• **Task item**
Only a slice of the listing below is wanted. Retype the lines from the one containing "Alt r1 r2 =>" through the one containing "pos caps else None", exactly, both ends included.

***

(** * CPQ trace analyzer: a shallow embedding of its core algorithms

    The development follows the TypeScript sources:
    - the expression tokenizer and recursive-descent parser ([Expression]),
    - the line-oriented trace parser of [lib/trace-parser.ts] ([TraceParser]),
    - the behavioural comparator of the same file ([Regression]),
    - the baseline library of [lib/baseline-storage.ts] ([BaselineStorage]).

    JavaScript strings are modelled by [string]; a character stands for the
    UTF-16 code unit of the same number, so the model covers the code units
    below 256.  JavaScript [Map]s are association lists in insertion order. *)

From Stdlib Require Import Bool Arith List String Ascii ZArith Lia Permutation Sorted.
From Stdlib Require Import Floats.SpecFloat.
Import ListNotations.
Open Scope string_scope.
Open Scope list_scope.
Open Scope nat_scope.
Set Warnings "-register-all".

(** ** Strings as the sources use them *)

Module JsString.

Definition chars (s : string) : list ascii := list_ascii_of_string s.
Definition ofChars (cs : list ascii) : string := string_of_list_ascii cs.

Definition code (c : ascii) : nat := nat_of_ascii c.

Definition dquote : ascii := ascii_of_nat 34.
Definition squote : ascii := ascii_of_nat 39.

(** [/\s/]: white space and line terminators among the code units below 256. *)
Definition isSpace (c : ascii) : bool :=
  let n := code c in
  (n =? 9) || (n =? 10) || (n =? 11) || (n =? 12) || (n =? 13) || (n =? 32) || (n =? 160).

(** [/[0-9]/] *)
Definition isDigit (c : ascii) : bool :=
  let n := code c in (48 <=? n) && (n <=? 57).

Definition isUpper (c : ascii) : bool :=
  let n := code c in (65 <=? n) && (n <=? 90).

Definition isLower (c : ascii) : bool :=
  let n := code c in (97 <=? n) && (n <=? 122).

(** [/[a-zA-Z_]/] *)
Definition isIdentStart (c : ascii) : bool :=
  isUpper c || isLower c || (code c =? 95).

(** [/[a-zA-Z0-9_]/], which is also [\w] *)
Definition isWord (c : ascii) : bool :=
  isIdentStart c || isDigit c.

(** The line terminators that [.] refuses. *)
Definition isLineTerminator (c : ascii) : bool :=
  let n := code c in (n =? 10) || (n =? 13).

Definition upperChar (c : ascii) : ascii :=
  if isLower c then ascii_of_nat (code c - 32) else c.

(** Lower case of a Latin-1 code unit: the ASCII capitals and the accented
    capitals 192-222 (the multiplication sign 215 apart). *)
Definition lowerChar (c : ascii) : ascii :=
  let n := code c in
  if isUpper c then ascii_of_nat (n + 32)
  else if (192 <=? n) && (n <=? 222) && negb (n =? 215) then ascii_of_nat (n + 32)
  else c.

(** [toUpperCase] on the strings the expression parser applies it to
    (operators and identifiers, all ASCII). *)
Definition toUpperCase (s : string) : string := ofChars (map upperChar (chars s)).
Definition toLowerCase (s : string) : string := ofChars (map lowerChar (chars s)).

Fixpoint dropWhile {A} (p : A -> bool) (l : list A) : list A :=
  match l with
  | [] => []
  | x :: r => if p x then dropWhile p r else l
  end.

Fixpoint takeWhile {A} (p : A -> bool) (l : list A) : list A :=
  match l with
  | [] => []
  | x :: r => if p x then x :: takeWhile p r else []
  end.

(** [String.prototype.trim] *)
Definition trimChars (cs : list ascii) : list ascii :=
  rev (dropWhile isSpace (rev (dropWhile isSpace cs))).
Definition trim (s : string) : string := ofChars (trimChars (chars s)).

Definition startsWith (s p : string) : bool := String.prefix p s.

(** Membership in a list of strings, [Array.prototype.includes]. *)
Definition includes (l : list string) (s : string) : bool :=
  existsb (String.eqb s) l.

(** Decimal text of a natural number, as a template literal prints a count. *)
Fixpoint digitsOf (fuel n : nat) (acc : list ascii) : list ascii :=
  match fuel with
  | 0 => acc
  | S f =>
      let acc' := ascii_of_nat (48 + n mod 10) :: acc in
      if n / 10 =? 0 then acc' else digitsOf f (n / 10) acc'
  end.
Definition ofNat (n : nat) : string := ofChars (digitsOf (S n) n []).

(** [Array.prototype.join] *)
Fixpoint join (sep : string) (l : list string) : string :=
  match l with
  | [] => EmptyString
  | [x] => x
  | x :: r => (x ++ sep ++ join sep r)%string
  end.

End JsString.

(** ** Regular expressions

    The patterns of the trace parser are written as values of [regex] and
    run by a backtracking matcher with the semantics of JavaScript's
    [RegExp.prototype.exec] (no flags): leftmost match, alternatives in
    order, greedy and lazy repetition, numbered capture groups. *)

Module RegExp.
Import JsString.

Inductive regex :=
| Eps
| Chr (c : ascii)
| Cls (p : ascii -> bool)
| Seq (r1 r2 : regex)
| Alt (r1 r2 : regex)
| Star (r : regex)
| LazyStar (r : regex)
| Group (i : nat) (r : regex)
| Bol
| Eol.

Definition captures := list (nat * string).

Record MatchResult := {
  index : nat;
  lastIndex : nat;
  groups : captures
}.

Section Matcher.
Context {R : Type}.

(** [run r cs pos caps k]: match [r] against [cs], the input from [pos] on,
    and hand what is left to the continuation [k]; [None] makes the caller
    backtrack.  An iteration of a repetition that consumes nothing is
    refused, so [S (length cs)] iterations exhaust the input. *)
Fixpoint run (r : regex) (cs : list ascii) (pos : nat) (caps : captures)
  (k : list ascii -> nat -> captures -> option R) {struct r} : option R :=
  match r with
  | Eps => k cs pos caps
  | Chr c =>
      match cs with
      | x :: rest => if Ascii.eqb x c then k rest (S pos) caps else None
      | [] => None
      end
  | Cls p =>
      match cs with
      | x :: rest => if p x then k rest (S pos) caps else None
      | [] => None
      end
  | Seq r1 r2 => run r1 cs pos caps (fun cs' pos' caps' => run r2 cs' pos' caps' k)
  | Alt r1 r2 =>
      match run r1 cs pos caps k with
      | Some x => Some x
      | None => run r2 cs pos caps k
      end
  | Star r1 =>
      (fix star (n : nat) (cs : list ascii) (pos : nat) (caps : captures) {struct n} : option R :=
         match n with
         | 0 => k cs pos caps
         | S n' =>
             match run r1 cs pos caps
                     (fun cs' pos' caps' =>
                        if pos' =? pos then None else star n' cs' pos' caps') with
             | Some x => Some x
             | None => k cs pos caps
             end
         end) (S (List.length cs)) cs pos caps
  | LazyStar r1 =>
      (fix star (n : nat) (cs : list ascii) (pos : nat) (caps : captures) {struct n} : option R :=
         match n with
         | 0 => k cs pos caps
         | S n' =>
             match k cs pos caps with
             | Some x => Some x
             | None =>
                 run r1 cs pos caps
                   (fun cs' pos' caps' =>
                      if pos' =? pos then None else star n' cs' pos' caps')
             end
         end) (S (List.length cs)) cs pos caps
  | Group i r1 =>
      run r1 cs pos caps
        (fun cs' pos' caps' => k cs' pos' ((i, ofChars (firstn (pos' - pos) cs)) :: caps'))
  | Bol => if pos =? 0 then k cs pos caps else None
  | Eol => match cs with [] => k cs pos caps | _ :: _ => None end
  end.
(** [generate] in one equation: the draws, then the two fields. *)
Lemma generate_eq (alphabet : list string) (rng : Rng) (length : Z)
    (w : World Src) :
  alphabet ≠ [] → 0 ≤ length →
  generate (mk alphabet rng) length w =
  match draws rng alphabet (Z.to_nat length) w with
  | (inr chars, w') =>
      (inr (mkPasswordResult (str_join "" chars)
              (IZR length * log2 (IZR (len alphabet)))%R), w')
  | (inl e, w') => (inl e, w')
  end.
Proof.
  intros Hne Hlength. unfold generate, py_range.
  unfold bind at 1.
  rewrite <- (Z2Nat.id length) at 1 by done.
  rewrite (mapM_range_draws rng alphabet) by done.
  destruct (draws rng alphabet (Z.to_nat length) w) as [[e|chars] w']; [done|].
  unfold bind, lift, ret, _entropy_per_char, math_log2. simpl _alphabet.
  assert (Hpos : (len alphabet <=? 0) = false).
  { apply Z.leb_gt. unfold len. destruct alphabet; [done|]. simpl. lia. }
  by rewrite Hpos.
Qed.

(** One draw, spelled out: the two calls are recorded, then the element at
    the value of [randbelow] is returned. *)
Lemma choice_eq {A} (rng : Rng) (sequence : list A) (w : World Src) :
  choice rng sequence w =
  let '(r, s') := randbelow_impl rng (len sequence) (source w) in
  let w' := mkWorld s' ((calls w ++ [CallChoice (len sequence)])
                        ++ [CallRandbelow (len sequence)]) in
  match r with
  | inl e => (inl e, w')
  | inr i => (py_index sequence i, w')
  end.
Proof.
  unfold choice, bind, log_call, randbelow, lift. simpl.
  by destruct (randbelow_impl rng (len sequence) (source w)) as [[e|i] s'].
Qed.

***

• **Finished exercise**
  | Alt r1 r2 =>
      match run r1 cs pos caps k with
      | Some x => Some x
      | None => run r2 cs pos caps k
      end
  | Star r1 =>
      (fix star (n : nat) (cs : list ascii) (pos : nat) (caps : captures) {struct n} : option R :=
         match n with
         | 0 => k cs pos caps
         | S n' =>
             match run r1 cs pos caps
                     (fun cs' pos' caps' =>
                        if pos' =? pos then None else star n' cs' pos' caps') with
             | Some x => Some x
             | None => k cs pos caps
             end
         end) (S (List.length cs)) cs pos caps
  | LazyStar r1 =>
      (fix star (n : nat) (cs : list ascii) (pos : nat) (caps : captures) {struct n} : option R :=
         match n with
         | 0 => k cs pos caps
         | S n' =>
             match k cs pos caps with
             | Some x => Some x
             | None =>
                 run r1 cs pos caps
                   (fun cs' pos' caps' =>
                      if pos' =? pos then None else star n' cs' pos' caps')
             end
         end) (S (List.length cs)) cs pos caps
  | Group i r1 =>
      run r1 cs pos caps
        (fun cs' pos' caps' => k cs' pos' ((i, ofChars (firstn (pos' - pos) cs)) :: caps'))
  | Bol => if pos =? 0 then k cs pos caps else None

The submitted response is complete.